Vt. Legislature, Gov. Scott headed to showdown over clean heat bill
MONTPELIER, Vt. (WCAX) - Vermont legislative leaders and the governor are headed for another showdown over clean heat legislation aimed at reducing the state’s contribution to climate warming emissions.
Governor Phil Scott says he is opposed to the Affordable Heat Act, a revised version of the Clean Heat Standard that he vetoed last year. The measure seeks to transition home heating away from fossil fuels.
In a letter sent to the Senate Natural Resources and Energy Committee on Friday, the governor’s office makes clear his concerns have not been addressed in the Affordable Heat Act bill. He points to a lack of information on the fiscal impact, including costs to purchase, retire, or trade clean heat credits. It also says there are policies identified as problematic in the Clean Heat Standard that remain in the Affordable Heat Act.
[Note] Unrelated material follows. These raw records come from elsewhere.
(* ===== verification/ProjectorProps.v ===== *)
(** The projection: blockers do not depend on the order of the iteration, replayed events
    change no fact, deliverables are met exactly by finished packages, and a rendered
    text reads back when it has no backslash. *)
From Stdlib Require Import Ascii.
From S2P Require Import Prelude GoStd Projector.

(** * Blockers in any order *)

(** Two states with the same finished tasks. *)
Definition same_terminal (s s' : State) : Prop :=
  forall id, (isTerminalStatus ∘ pt_Status <$> st_Tasks s' !! id) = (isTerminalStatus ∘ pt_Status <$> st_Tasks s !! id).

Lemma blockersOf_terminal s s' t : same_terminal s s' -> blockersOf s' t = blockersOf s t.
Proof.
  intros Hs. unfold blockersOf. f_equal. apply List.filter_ext. intros dep. specialize (Hs dep).
  destruct (st_Tasks s' !! dep), (st_Tasks s !! dep); simpl in Hs; try done. injection Hs as ->. done.
Qed.

Lemma recompute_task_terminal bs t :
  isTerminalStatus (pt_Status (recompute_task bs t)) = isTerminalStatus (pt_Status t).
Proof.
  assert (H1 : forall a b, pt_Status (with_blocker a b t) = pt_Status t) by done.
  unfold recompute_task. destruct bs as [|b bs].
  - destruct (HasPrefix (pt_Blocker t) "waiting on "); rewrite ?H1;
      (destruct (String.eqb_spec (pt_Status t) StatusBlocked) as [->|]; done).
  - rewrite H1. destruct (String.eqb_spec (pt_Status t) StatusPlanned) as [->|]; done.
Qed.

Lemma recompute_at_terminal s id : same_terminal s (recompute_at s id).
Proof.
  intros id'. unfold recompute_at. destruct (st_Tasks s !! id) as [t|] eqn:E; [|done]. simpl.
  destruct (decide (id = id')) as [->|Hne]; [rewrite lookup_insert_eq, E|by rewrite lookup_insert_ne].
  simpl. by rewrite recompute_task_terminal.
Qed.

Lemma recompute_fold order : forall s id,
  NoDup order ->
  st_Tasks (RecomputeBlockers order s) !! id
  = if bool_decide (id ∈ order) then (fun t => recompute_task (blockersOf s t) t) <$> st_Tasks s !! id
    else st_Tasks s !! id.
Proof.
  unfold RecomputeBlockers. induction order as [|x order IH]; intros s id Hn; simpl; [done|].
  apply NoDup_cons in Hn as [Hx Hn]. rewrite IH by done.
  assert (Hlook : st_Tasks (recompute_at s x) !! id
    = if decide (x = id) then (fun t => recompute_task (blockersOf s t) t) <$> st_Tasks s !! id else st_Tasks s !! id).
  { unfold recompute_at. case_decide as E.
    - subst. destruct (st_Tasks s !! id) as [t|] eqn:E; simpl; [by rewrite lookup_insert_eq|by rewrite E].
    - destruct (st_Tasks s !! x) as [t|]; [|done]. simpl. by rewrite lookup_insert_ne. }
  rewrite Hlook. case_decide as E.
  - subst. rewrite bool_decide_eq_false_2 by done. rewrite bool_decide_eq_true_2 by left. done.
  - assert (Hb : bool_decide (id ∈ x :: order) = bool_decide (id ∈ order)).
    { apply bool_decide_ext. rewrite elem_of_cons. intuition congruence. }
    rewrite Hb. destruct (bool_decide (id ∈ order)); [|done]. destruct (st_Tasks s !! id) as [t|]; [|done]. simpl.
    by rewrite (blockersOf_terminal s _ t (recompute_at_terminal s x)).
Qed.

(** * Events replayed *)

(** A task less the outcomes of its attempts. *)
Definition bare_row (a : Attempt) : Attempt := mkAttemptRow (ar_Date a) "" (ar_Summary a) (ar_Evidence a).
Definition bare (t : Task) : Task := with_attempts (bare_row <$> pt_Attempts t) (pt_lastStartSeq t) t.
Definition bare_state (s : State) : State := with_Tasks (bare <$> st_Tasks s) s.

(** The task already shows what the event says. *)
Definition settled (ev : Event) (t : Task) : Prop :=
  (pe_Type ev = "work.started" ->
     (pt_ActualStart t <> 0 \/ pe_Ts ev = 0)
     /\ pt_Status t <> StatusPlanned /\ pt_Status t <> StatusBlocked /\ pe_Seq ev <= pt_lastStartSeq t)
  /\ (pe_Type ev = "work.finished" \/ pe_Type ev = "work.failed" ->
      pt_ActualFinish t <> 0 \/ pe_Ts ev = 0).

(** What an event never takes back. *)
Record grows (t t' : Task) : Prop := {
  gw_start : pt_ActualStart t <> 0 -> pt_ActualStart t' = pt_ActualStart t;
  gw_finish : pt_ActualFinish t <> 0 -> pt_ActualFinish t' = pt_ActualFinish t;
  gw_status : pt_Status t' = pt_Status t \/ pt_Status t' = StatusActive;
  gw_seq : pt_lastStartSeq t <= pt_lastStartSeq t'
}.

#[export] Instance grows_preorder : PreOrder grows.
Proof.
  split; [split; [done|done|by left|lia]|]. intros t1 t2 t3 [A1 A2 A3 A4] [B1 B2 B3 B4]. split.
  - intros H. rewrite B1; [auto|]. by rewrite A1.
  - intros H. rewrite B2; [auto|]. by rewrite A2.
  - destruct B3 as [->|]; auto.
  - lia.
Qed.

Lemma grows_times t a b :
  (pt_ActualStart t <> 0 -> a = pt_ActualStart t) -> (pt_ActualFinish t <> 0 -> b = pt_ActualFinish t) ->
  grows t (with_times a b t).
Proof. intros Ha Hb. split; simpl; [done|done|by left|lia]. Qed.

Lemma apply_grows ev t : grows t (apply_task ev t).
Proof.
  unfold apply_task. destruct (String.eqb (pe_Type ev) "work.started").
  - set (t1 := if IsZero _ then _ else _). assert (H1 : grows t t1).
    { unfold t1, IsZero. destruct (Z.eqb_spec (pt_ActualStart t) 0); [by apply grows_times|done]. }
    etrans; [exact H1|]. clear H1. clearbody t1. set (t2 := if _ || _ then _ else t1). assert (H2 : grows t1 t2).
    { unfold t2. destruct (_ || _); [|done]. split; simpl; [done|done|by right|lia]. }
    etrans; [exact H2|]. destruct (Z.ltb_spec (pt_lastStartSeq t2) (pe_Seq ev)); [|done].
    split; simpl; [done|done|by left|lia].
  - assert (Hfin : grows t (if IsZero (pt_ActualFinish t) then with_times (pt_ActualStart t) (pe_Ts ev) t else t)).
    { unfold IsZero. destruct (Z.eqb_spec (pt_ActualFinish t) 0); [by apply grows_times|done]. }
    destruct (String.eqb (pe_Type ev) "work.finished"); [|by destruct (String.eqb _ "work.failed")].
    etrans; [exact Hfin|]. unfold markLastAttemptSucceeded. split; simpl; [done|done|by left|lia].
Qed.

Lemma settled_grows ev t t' : grows t t' -> settled ev t -> settled ev t'.
Proof.
  intros [G1 G2 G3 G4] [H1 H2]. split.
  - intros E. destruct (H1 E) as (Hs & Hp & Hb & Hq). split; [destruct Hs as [Hs|]; [left; rewrite G1|right]; done|].
    split; [|split; [|lia]]; destruct G3 as [->| ->]; done.
  - intros E. destruct (H2 E) as [Hs|]; [left; by rewrite G2|by right].
Qed.

Lemma apply_settles ev t : settled ev (apply_task ev t).
Proof.
  split; intros E.
  - unfold apply_task. rewrite E, String.eqb_refl.
    set (t1 := if IsZero _ then _ else _).
    assert (H1 : pt_ActualStart t1 <> 0 \/ pe_Ts ev = 0).
    { unfold t1, IsZero. destruct (Z.eqb_spec (pt_ActualStart t) 0); simpl; [|by left].
      destruct (decide (pe_Ts ev = 0)); auto. }
    clearbody t1. set (t2 := if _ || _ then _ else t1).
    assert (H2 : pt_ActualStart t2 = pt_ActualStart t1 /\ pt_Status t2 <> StatusPlanned /\ pt_Status t2 <> StatusBlocked).
    { unfold t2. destruct (String.eqb_spec (pt_Status t1) StatusPlanned), (String.eqb_spec (pt_Status t1) StatusBlocked); done. }
    clearbody t2. destruct H2 as (Hs & Hp & Hb). rewrite <- Hs in H1.
    destruct (Z.ltb_spec (pt_lastStartSeq t2) (pe_Seq ev)); simpl; repeat split; (done || lia).
  - unfold apply_task. set (t1 := if IsZero (pt_ActualFinish t) then _ else _).
    assert (H1 : pt_ActualFinish t1 <> 0 \/ pe_Ts ev = 0).
    { unfold t1, IsZero. destruct (Z.eqb_spec (pt_ActualFinish t) 0); simpl; [|by left].
      destruct (decide (pe_Ts ev = 0)); auto. }
    clearbody t1. destruct E as [->| ->]; simpl; done.
Qed.

Lemma with_times_same t a b : a = pt_ActualStart t -> b = pt_ActualFinish t -> with_times a b t = t.
Proof. intros -> ->. by destruct t. Qed.

Lemma bare_succeeds t : bare (markLastAttemptSucceeded t) = bare t.
Proof.
  unfold bare, markLastAttemptSucceeded. simpl. unfold with_attempts. simpl. f_equal. apply list_eq. intros i.
  rewrite !list_lookup_fmap. destruct (decide ((length (pt_Attempts t) - 1)%nat = i)) as [->|E].
  - rewrite list_lookup_alter_eq. by destruct (pt_Attempts t !! i).
  - by rewrite list_lookup_alter_ne.
Qed.

Lemma settled_bare ev t : settled ev t -> bare (apply_task ev t) = bare t.
Proof.
  intros [H1 H2]. unfold apply_task. destruct (String.eqb_spec (pe_Type ev) "work.started") as [E|_].
  - destruct (H1 E) as (Hs & Hp & Hb & Hq).
    assert (Et : (if IsZero (pt_ActualStart t) then with_times (pe_Ts ev) (pt_ActualFinish t) t else t) = t).
    { unfold IsZero. destruct (Z.eqb_spec (pt_ActualStart t) 0); [|done]. apply with_times_same; [|done].
      destruct Hs; congruence. }
    rewrite Et. apply String.eqb_neq in Hp, Hb. rewrite Hp, Hb. simpl.
    destruct (Z.ltb_spec (pt_lastStartSeq t) (pe_Seq ev)); [lia|done].
  - assert (Et : pe_Type ev = "work.finished" \/ pe_Type ev = "work.failed" ->
      (if IsZero (pt_ActualFinish t) then with_times (pt_ActualStart t) (pe_Ts ev) t else t) = t).
    { intros E. unfold IsZero. destruct (Z.eqb_spec (pt_ActualFinish t) 0); [|done]. apply with_times_same; [done|].
      destruct (H2 E); congruence. }
    destruct (String.eqb_spec (pe_Type ev) "work.finished"); [rewrite Et by auto; apply bare_succeeds|].
    destruct (String.eqb_spec (pe_Type ev) "work.failed"); [by rewrite Et by auto|done].
Qed.

(** The event is in the state: the task it names, if there is one, shows it. *)
Definition shows (s : State) (ev : Event) : Prop :=
  pe_Subject ev = "" \/ forall t, st_Tasks s !! pe_Subject ev = Some t -> settled ev t.

Lemma Apply_shows s ev : shows (Apply s ev) ev.
Proof.
  unfold shows, Apply. destruct (String.eqb_spec (pe_Subject ev) ""); [by left|right]. simpl. intros t.
  rewrite lookup_alter_eq. destruct (st_Tasks s !! pe_Subject ev) as [u|]; simpl; [|done].
  intros [= <-]. apply apply_settles.
Qed.

Lemma Apply_keeps s ev ev' : shows s ev -> shows (Apply s ev') ev.
Proof.
  intros [?|Hs]; [by left|right]. unfold Apply. destruct (String.eqb (pe_Subject ev') ""); [done|]. simpl.
  intros t. destruct (decide (pe_Subject ev' = pe_Subject ev)) as [->|Hne].
  - rewrite lookup_alter_eq. destruct (st_Tasks s !! pe_Subject ev) as [u|]; simpl; [|done].
    intros [= <-]. eapply settled_grows; [apply apply_grows|auto].
  - rewrite lookup_alter_ne by done. auto.
Qed.

Lemma shows_all events : forall s ev, ev ∈ events \/ shows s ev -> shows (fold_left Apply events s) ev.
Proof.
  induction events as [|x events IH]; intros s ev Hin; simpl; [by destruct Hin as [?%elem_of_nil|]|].
  apply IH. destruct Hin as [[->|?]%elem_of_cons|?]; [right; apply Apply_shows|by left|right; by apply Apply_keeps].
Qed.

Lemma shows_bare s ev : shows s ev -> bare_state (Apply s ev) = bare_state s.
Proof.
  intros Hs. unfold Apply. destruct (String.eqb_spec (pe_Subject ev) "") as [|Hne]; [done|].
  destruct Hs as [|Hs]; [done|]. unfold bare_state, with_Tasks. simpl. f_equal. apply map_eq. intros id.
  rewrite !lookup_fmap. destruct (decide (pe_Subject ev = id)) as [<-|E].
  - rewrite lookup_alter_eq. destruct (st_Tasks s !! pe_Subject ev) as [t|]; simpl; [|done]. f_equal.
    by apply settled_bare, Hs.
  - by rewrite lookup_alter_ne.
Qed.

(** * Scalars *)

(** A YAML double-quoted scalar at the front of a text: its value and what follows it.
    A backslash escapes a quote or a backslash; the other escapes are not needed. *)
Fixpoint read_quoted (s : string) : option (string * string) :=
  match s with
  | EmptyString => None
  | String c s' =>
      if Ascii.eqb c (ascii_of_N 34) then Some ("", s')
      else if Ascii.eqb c (ascii_of_N 92) then
        match s' with
        | String d s'' => if Ascii.eqb d (ascii_of_N 34) || Ascii.eqb d (ascii_of_N 92)
                          then (fun '(v, r) => (String d v, r)) <$> read_quoted s'' else None
        | EmptyString => None
        end
      else (fun '(v, r) => (String c v, r)) <$> read_quoted s'
  end.

Definition read_scalar (s : string) : option (string * string) :=
  match strip_prefix dquote s with Some r => read_quoted r | None => None end.

Definition no_backslash (v : string) : bool := all_bytes (fun c => negb (Ascii.eqb c (ascii_of_N 92))) v.

Lemma read_quoted_escaped v rest :
  no_backslash v = true -> read_quoted (escape_quotes v +:+ dquote +:+ rest) = Some (v, rest).
Proof.
  induction v as [|c v IH]; intros Hb; [done|]. unfold no_backslash in Hb. cbn [all_bytes] in Hb.
  apply andb_prop in Hb as [Hc Hb]. specialize (IH Hb). cbn [escape_quotes].
  destruct (Ascii.eqb_spec c (ascii_of_N 34)) as [->|Hq].
  - rewrite !string_app_cons. change (read_quoted (String (ascii_of_N 92) (String (ascii_of_N 34) (escape_quotes v +:+ dquote +:+ rest))))
      with ((fun '(x, r) => (String (ascii_of_N 34) x, r)) <$> read_quoted (escape_quotes v +:+ dquote +:+ rest)).
    by rewrite IH.
  - rewrite string_app_cons. cbn [read_quoted]. apply Ascii.eqb_neq in Hq. rewrite Hq.
    apply negb_true_iff in Hc. rewrite Hc, IH. done.
Qed.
Senate President Phil Baruth, D-Chittenden County, says the governor is asking for more studying of the bill’s implications but what that really means is further delaying its passing. ”We are going to get this bill through both chambers. We are going to get it to the governor. We will work with him on the way but if in the end if he chooses not to sign the bill, we believe we have the votes now to pass this. I think there is no more important bill to be considering, so we will absolutely override if we need to,” he said.
House lawmakers last year were unable to override Scott’s veto. House Speaker Jill Krowinski’s office says it’s too early to be discussing an override but that climate legislation is one of her top priorities.